Several mechanisms have been reported to affect the male reproductive function in exercising subjects. Alterations in the hormonal milieu, as discussed in the previous paragraph, may well play a role, since qualitatively and quantitatively normal spermatogenesis is critically dependent on an intact hypothalamus–pituitary–testis axis. On the other hand, it has been reported that endurance exercise is associated with oxidative stress (78). During endurance exercise, there is a 10- to 20-fold increase in whole-body oxygen (O2) consumption, and O2 uptake in the active skeletal muscle increases 100- to 200-fold (79). This increase in O2 utilization may result in the production of reactive oxygen species (ROS) at the rates that exceed the body’s capacity to detoxify them (80). An increase in the formation of ROS decreases fertility, as the ROS will attack the membranes of the spermatozoa, decreasing their viability (81). However, some studies have suggested that exercise training enhances antioxidant capacity (82, 83). Indeed, the machinery eliminating ROS adapts after regular exercise and actually lowers the amount of ROS that is produced, especially in the major organs (muscles) of oxygen consumption and ROS production. Exercise training tends to decrease ROS also in body fluids, although no data concerning seminal fluid seem to be available.

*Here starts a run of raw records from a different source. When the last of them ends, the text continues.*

(** A bound on the keys of a range is kept by a rearrangement of it. *)
Lemma range_bound m K v v' :
  v ≡ₚ v' -> same_outside first (first + m) v v' ->
  (first + m <= length v)%nat ->
  (forall i, (i < m)%nat -> kat v i <= K) ->
  forall i, (i < m)%nat -> kat v' i <= K.
Proof.
  intros Hp Ho Hlen Hall i Hi.
  assert (Hin : all_in first (first + m) (fun a => key a <= K) v).
  { intros j x Hj Hx. replace j with (first + (j - first))%nat in Hx by lia.
    rewrite <- (kat_lookup _ _ _ Hx). apply Hall. lia. }
  apply (all_in_Permutation _ _ _ _ _ Hp Ho ltac:(lia)) in Hin.
  destruct (lookup_lt_is_Some_2 v' (first + i)%nat) as [x Hx].
  { rewrite <- (Permutation_length Hp). lia. }
  rewrite (kat_lookup _ _ _ Hx). apply (Hin (first + i)%nat x); [lia|exact Hx].
Qed.

Lemma pop_heap_spec n v :
  heap_from 0 (S n) v -> (1 <= n)%nat -> (first + S n <= length v)%nat ->
  exists v',
    pop_heap comp first (first + n) (first + n) v = Some v' /\
    heap_from 0 n v' /\ v ≡ₚ v' /\
    same_outside first (first + S n) v v' /\
    kat v' n = kat v 0 /\
    (forall i, (i < n)%nat -> kat v' i <= kat v 0).
Proof.
  intros Hheap Hn Hlen. unfold pop_heap.
  destruct (lookup_lt_is_Some_2 v (first + n)%nat ltac:(lia)) as [value Hv].
  destruct (lookup_lt_is_Some_2 v (first + 0)%nat ltac:(lia)) as [x Hx].
  rewrite Hv. replace (v !! first) with (Some x)
    by (rewrite <- Hx; f_equal; lia).
  replace (first + n - first)%nat with n by lia.
  set (v1 := <[(first + n)%nat := x]> v).
  assert (Hinv : hole_inv 0 n 0 v1).
  { split; [constructor|]. split; [lia|]. split; [|lia].
    intros i Hi _ Hne _. pose proof (parent_spec i). subst v1.
    rewrite !kat_insert by lia.
    destruct (decide (i = n)); [lia|].
    destruct (decide (((i - 1) / 2)%nat = n)); [lia|].
    apply Hheap; lia. }
  destruct (adjust_heap_spec 0 n value v1 Hinv) as (v' & E & Hh & Hp & Ho & Hl).
  { subst v1. rewrite length_insert. lia. }
  assert (Hperm : v ≡ₚ <[(first + 0)%nat := value]> v1).
  { subst v1. apply swap_Permutation; assumption. }
  assert (Hout : same_outside first (first + S n) v v').
  { eapply same_outside_trans.
    - apply (insert_same_outside first (first + S n) (first + n) x v). lia.
    - eapply same_outside_wider; [| |exact Ho]; lia. }
  assert (Hlast : kat v' n = kat v 0).
  { unfold kat at 1. rewrite (Ho (first + n)%nat) by lia. subst v1.
    rewrite list_lookup_insert_eq by lia. symmetry. apply kat_lookup, Hx. }
  exists v'. split; [exact E|]. split; [exact Hh|].
  split; [etransitivity; eassumption|]. split; [exact Hout|].
  split; [exact Hlast|].
  intros i Hi.
  apply (range_bound (S n) (kat v 0) v v'); try assumption; try lia.
  - etransitivity; eassumption.
  - intros j Hj. apply (heap_root_max (S n)); assumption.
Qed.

(** From place [n] on, every key is not less than any key before it. *)
Definition settled n N v : Prop :=
  forall i j, (i < j < N)%nat -> (n <= j)%nat -> kat v i <= kat v j.

Lemma sort_heap_n_spec N : forall n v,
  (n <= N)%nat -> heap_from 0 n v -> settled n N v ->
  (first + N <= length v)%nat ->
  exists v',
    sort_heap_n comp n first v = Some v' /\
    settled 0 N v' /\ v ≡ₚ v' /\ same_outside first (first + N) v v'.
Proof.
  induction n as [n IH] using lt_wf_ind. intros v HnN Hheap Hset Hlen.
  destruct n as [|[|n]].
  - exists v. split; [reflexivity|]. split; [exact Hset|].
    split; [reflexivity|apply same_outside_refl].
  - exists v. split; [reflexivity|]. split; [|split; [reflexivity|apply same_outside_refl]].
    intros i j Hij _. apply Hset; lia.
  - cbn [sort_heap_n].
    destruct (pop_heap_spec (S n) v Hheap ltac:(lia) ltac:(lia))
      as (v1 & E & Hh & Hp & Ho & Hlast & Hmax).
    rewrite E.
    assert (Hl1 : length v1 = length v) by (symmetry; apply Permutation_length, Hp).
    assert (Hkeep : forall j, (S (S n) <= j)%nat -> kat v1 j = kat v j).
    { intros j Hj. unfold kat. rewrite (Ho (first + j)%nat) by lia. reflexivity. }
    destruct (IH (S n) ltac:(lia) v1 ltac:(lia) Hh) as (v' & E' & Hs & Hp' & Ho').
    { intros i j Hij Hj.
      destruct (decide (j = S n)) as [->|Hne].
      - rewrite Hlast. apply Hmax. lia.
      - rewrite (Hkeep j) by lia.
        destruct (Nat.lt_ge_cases i (S (S n))) as [Hi|Hi].
        + apply (range_bound (S (S n)) (kat v j) v v1); try assumption; try lia.
          intros i' Hi'. apply Hset; lia.
        + rewrite (Hkeep i) by lia. apply Hset; lia. }
    { lia. }
    exists v'. split; [exact E'|]. split; [exact Hs|].
    split; [etransitivity; eassumption|].
    eapply same_outside_trans; [|exact Ho'].
    eapply same_outside_wider; [| |exact Ho]; lia.
Qed.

Regardless of the exercise protocol studied, increases in DNA damage in peripheral human white cells have been reported, generating the consensus that exercise does indeed induce DNA damage (84). After an exercise bout, DNA damage persists for up to 7 days (85). The presence of high ROS levels has been reported in the semen of between 25 and 40% of infertile men (86). This is because ROS, at high levels, are potentially toxic to sperm quality and function (87). Therefore, persistent ROS formation during continuous strenuous exercise might be harmful for normal spermatogenesis. However, the participation of other maybe unknown factors affecting sperm quality seems plausible (49).